**How to complete this task**
Begin at the line below that has "destruct (_ =?" and stop after the line that has "0 < transition_sample_step". Please restate only those lines, word for word.

Data extracted from a collection
_____
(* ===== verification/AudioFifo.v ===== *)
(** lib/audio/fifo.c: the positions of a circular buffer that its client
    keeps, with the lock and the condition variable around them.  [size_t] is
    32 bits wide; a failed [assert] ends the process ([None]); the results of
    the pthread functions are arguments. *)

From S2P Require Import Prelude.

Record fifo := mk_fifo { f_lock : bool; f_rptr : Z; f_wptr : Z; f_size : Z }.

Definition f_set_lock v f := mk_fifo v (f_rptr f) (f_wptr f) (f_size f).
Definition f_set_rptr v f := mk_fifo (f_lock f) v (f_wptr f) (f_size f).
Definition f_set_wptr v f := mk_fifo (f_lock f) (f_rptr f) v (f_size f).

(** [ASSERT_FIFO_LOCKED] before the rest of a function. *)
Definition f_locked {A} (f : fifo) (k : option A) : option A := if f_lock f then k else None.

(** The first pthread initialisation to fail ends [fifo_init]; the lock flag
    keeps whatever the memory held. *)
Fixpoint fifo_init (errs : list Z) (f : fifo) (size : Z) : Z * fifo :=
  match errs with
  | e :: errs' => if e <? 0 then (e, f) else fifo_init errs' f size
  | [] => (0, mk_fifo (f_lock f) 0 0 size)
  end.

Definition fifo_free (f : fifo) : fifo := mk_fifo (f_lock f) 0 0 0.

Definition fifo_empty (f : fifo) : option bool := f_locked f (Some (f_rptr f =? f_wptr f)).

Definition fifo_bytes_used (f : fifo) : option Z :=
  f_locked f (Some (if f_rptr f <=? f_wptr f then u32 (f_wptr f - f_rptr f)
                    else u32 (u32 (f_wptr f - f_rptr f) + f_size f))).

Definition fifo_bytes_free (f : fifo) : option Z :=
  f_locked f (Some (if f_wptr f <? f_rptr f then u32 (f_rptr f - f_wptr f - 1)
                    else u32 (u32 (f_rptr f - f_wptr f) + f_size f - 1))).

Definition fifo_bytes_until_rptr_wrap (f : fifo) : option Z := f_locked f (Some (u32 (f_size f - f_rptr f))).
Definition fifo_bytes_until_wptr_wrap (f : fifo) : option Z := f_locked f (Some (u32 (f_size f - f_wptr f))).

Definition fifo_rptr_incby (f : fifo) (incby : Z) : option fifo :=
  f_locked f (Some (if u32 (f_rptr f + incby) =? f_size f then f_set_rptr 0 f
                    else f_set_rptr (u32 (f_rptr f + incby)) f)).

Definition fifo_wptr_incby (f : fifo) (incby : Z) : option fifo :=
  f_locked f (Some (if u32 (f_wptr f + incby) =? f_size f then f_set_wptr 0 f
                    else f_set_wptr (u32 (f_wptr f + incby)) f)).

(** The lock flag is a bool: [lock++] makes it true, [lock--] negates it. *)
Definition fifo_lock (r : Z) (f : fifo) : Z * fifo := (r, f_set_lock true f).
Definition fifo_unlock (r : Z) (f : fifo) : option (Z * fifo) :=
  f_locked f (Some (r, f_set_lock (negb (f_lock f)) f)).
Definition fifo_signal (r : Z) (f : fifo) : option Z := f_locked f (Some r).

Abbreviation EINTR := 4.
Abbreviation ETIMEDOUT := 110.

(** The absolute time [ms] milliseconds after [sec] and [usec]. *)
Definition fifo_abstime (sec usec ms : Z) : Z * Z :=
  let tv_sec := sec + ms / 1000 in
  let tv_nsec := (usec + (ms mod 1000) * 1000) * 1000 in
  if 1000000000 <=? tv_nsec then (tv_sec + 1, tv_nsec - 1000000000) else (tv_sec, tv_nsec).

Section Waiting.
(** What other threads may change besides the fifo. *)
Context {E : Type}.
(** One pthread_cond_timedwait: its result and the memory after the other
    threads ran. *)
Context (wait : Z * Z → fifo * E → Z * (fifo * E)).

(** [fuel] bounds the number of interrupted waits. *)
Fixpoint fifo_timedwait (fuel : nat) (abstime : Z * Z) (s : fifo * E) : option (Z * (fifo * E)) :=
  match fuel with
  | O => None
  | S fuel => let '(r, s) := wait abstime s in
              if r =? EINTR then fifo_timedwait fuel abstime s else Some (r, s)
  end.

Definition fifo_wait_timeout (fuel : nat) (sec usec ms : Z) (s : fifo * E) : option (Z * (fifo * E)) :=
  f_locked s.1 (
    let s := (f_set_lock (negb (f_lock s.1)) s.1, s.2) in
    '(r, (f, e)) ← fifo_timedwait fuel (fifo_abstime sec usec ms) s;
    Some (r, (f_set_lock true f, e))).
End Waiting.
_____
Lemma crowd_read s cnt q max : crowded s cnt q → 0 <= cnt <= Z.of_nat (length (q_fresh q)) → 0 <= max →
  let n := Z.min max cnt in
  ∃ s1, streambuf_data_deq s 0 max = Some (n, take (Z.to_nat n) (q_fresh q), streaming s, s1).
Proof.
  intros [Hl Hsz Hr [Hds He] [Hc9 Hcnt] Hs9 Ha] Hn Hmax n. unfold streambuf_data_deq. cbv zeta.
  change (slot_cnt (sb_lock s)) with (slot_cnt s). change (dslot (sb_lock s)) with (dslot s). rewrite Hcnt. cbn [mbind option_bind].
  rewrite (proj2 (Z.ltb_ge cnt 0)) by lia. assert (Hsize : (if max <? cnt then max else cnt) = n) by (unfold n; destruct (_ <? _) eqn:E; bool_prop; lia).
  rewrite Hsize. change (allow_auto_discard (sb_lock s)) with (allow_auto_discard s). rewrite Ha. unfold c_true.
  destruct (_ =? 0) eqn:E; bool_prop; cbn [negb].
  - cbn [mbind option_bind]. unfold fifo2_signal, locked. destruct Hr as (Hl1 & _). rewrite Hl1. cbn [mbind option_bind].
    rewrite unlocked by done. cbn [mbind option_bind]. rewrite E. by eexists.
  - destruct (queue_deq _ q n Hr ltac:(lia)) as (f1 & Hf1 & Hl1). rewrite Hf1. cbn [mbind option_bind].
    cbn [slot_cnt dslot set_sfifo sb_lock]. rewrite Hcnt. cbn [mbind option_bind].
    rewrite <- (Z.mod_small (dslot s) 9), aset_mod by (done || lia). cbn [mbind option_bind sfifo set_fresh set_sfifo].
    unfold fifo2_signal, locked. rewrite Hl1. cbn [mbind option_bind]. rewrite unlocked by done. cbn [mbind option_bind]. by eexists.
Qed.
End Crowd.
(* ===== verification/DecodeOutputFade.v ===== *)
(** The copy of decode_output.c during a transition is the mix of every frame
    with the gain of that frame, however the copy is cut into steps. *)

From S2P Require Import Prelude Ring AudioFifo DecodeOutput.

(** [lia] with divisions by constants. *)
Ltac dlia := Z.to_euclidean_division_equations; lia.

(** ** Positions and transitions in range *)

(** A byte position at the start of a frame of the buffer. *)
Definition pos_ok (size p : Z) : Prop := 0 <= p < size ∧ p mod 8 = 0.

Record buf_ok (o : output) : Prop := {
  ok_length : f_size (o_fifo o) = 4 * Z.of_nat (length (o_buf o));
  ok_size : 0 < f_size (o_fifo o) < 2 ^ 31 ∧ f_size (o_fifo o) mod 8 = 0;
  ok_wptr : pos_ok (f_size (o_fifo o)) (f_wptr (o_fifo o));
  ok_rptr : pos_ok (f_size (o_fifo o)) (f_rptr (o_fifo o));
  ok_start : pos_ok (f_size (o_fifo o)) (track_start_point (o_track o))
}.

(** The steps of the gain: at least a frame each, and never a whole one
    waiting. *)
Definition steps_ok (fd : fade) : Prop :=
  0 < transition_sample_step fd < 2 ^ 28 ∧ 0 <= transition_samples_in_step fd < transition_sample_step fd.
_____
**Result**
  destruct (_ =? 0) eqn:E; bool_prop; cbn [negb].
  - cbn [mbind option_bind]. unfold fifo2_signal, locked. destruct Hr as (Hl1 & _). rewrite Hl1. cbn [mbind option_bind].
    rewrite unlocked by done. cbn [mbind option_bind]. rewrite E. by eexists.
  - destruct (queue_deq _ q n Hr ltac:(lia)) as (f1 & Hf1 & Hl1). rewrite Hf1. cbn [mbind option_bind].
    cbn [slot_cnt dslot set_sfifo sb_lock]. rewrite Hcnt. cbn [mbind option_bind].
    rewrite <- (Z.mod_small (dslot s) 9), aset_mod by (done || lia). cbn [mbind option_bind sfifo set_fresh set_sfifo].
    unfold fifo2_signal, locked. rewrite Hl1. cbn [mbind option_bind]. rewrite unlocked by done. cbn [mbind option_bind]. by eexists.
Qed.
End Crowd.
(* ===== verification/DecodeOutputFade.v ===== *)
(** The copy of decode_output.c during a transition is the mix of every frame
    with the gain of that frame, however the copy is cut into steps. *)

From S2P Require Import Prelude Ring AudioFifo DecodeOutput.

(** [lia] with divisions by constants. *)
Ltac dlia := Z.to_euclidean_division_equations; lia.

(** ** Positions and transitions in range *)

(** A byte position at the start of a frame of the buffer. *)
Definition pos_ok (size p : Z) : Prop := 0 <= p < size ∧ p mod 8 = 0.

Record buf_ok (o : output) : Prop := {
  ok_length : f_size (o_fifo o) = 4 * Z.of_nat (length (o_buf o));
  ok_size : 0 < f_size (o_fifo o) < 2 ^ 31 ∧ f_size (o_fifo o) mod 8 = 0;
  ok_wptr : pos_ok (f_size (o_fifo o)) (f_wptr (o_fifo o));
  ok_rptr : pos_ok (f_size (o_fifo o)) (f_rptr (o_fifo o));
  ok_start : pos_ok (f_size (o_fifo o)) (track_start_point (o_track o))
}.

(** The steps of the gain: at least a frame each, and never a whole one
    waiting. *)
Definition steps_ok (fd : fade) : Prop :=
  0 < transition_sample_step fd < 2 ^ 28 ∧ 0 <= transition_samples_in_step fd < transition_sample_step fd.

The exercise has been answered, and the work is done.